### Exercise requirements
No line before the one containing "if t.(rt_metadata).(tm_fullscreen) then" should appear; that line and all lines after it, through the end of the data, are to be set down exactly.

»»

Definition RemoteTile_new (metadata : TileMetadata) : RemoteTile :=
  let size := clamp_size metadata.(tm_current_logical_size) in
  MkRemoteTile metadata size None (SolidColorBuffer_new (size_to_f64 size)).

Definition update_metadata (t : RemoteTile) (metadata : TileMetadata) : RemoteTile :=
  let t := set_rt_size (clamp_size metadata.(tm_current_logical_size)) t in
  let t := set_rt_metadata metadata t in
  set_rt_placeholder (SolidColorBuffer_resize t.(rt_placeholder) (size_to_f64 t.(rt_size))) t.

Definition update_frame (t : RemoteTile) (frame : FramePacket) : RemoteTile :=
  set_rt_latest_frame (Some frame) t.

Definition overlay (t : RemoteTile) : RemoteTileOverlay :=
  match t.(rt_metadata).(tm_stream_state) with
  | Disconnected => OverlayDisconnected
  | Stale => OverlayStale
  | PrivacyBlocked => OverlayPrivacyBlocked
  | Pending | Idle => OverlayPlaceholder
  | Streaming =>
      match t.(rt_latest_frame) with
      | Some _ => OverlayPlaceholder
      | None => OverlayStale
      end
  end.

(** [LayoutElement] for [RemoteTile]: the operations with an effect or a
    non-constant result. *)
Inductive SizingMode := SizingNormal | SizingMaximized | SizingFullscreen.

Definition request_size (t : RemoteTile) (size : Z * Z) : RemoteTile :=
  set_rt_size (clamp_size size) t.

Definition set_floating (t : RemoteTile) (floating : bool) : RemoteTile :=
  set_rt_metadata (set_tm_floating floating t.(rt_metadata)) t.

Definition sizing_mode (t : RemoteTile) : SizingMode :=
  if t.(rt_metadata).(tm_fullscreen) then SizingFullscreen
  else if t.(rt_metadata).(tm_maximized) then SizingMaximized
  else SizingNormal.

««

### Task output
  if t.(rt_metadata).(tm_fullscreen) then SizingFullscreen
  else if t.(rt_metadata).(tm_maximized) then SizingMaximized
  else SizingNormal.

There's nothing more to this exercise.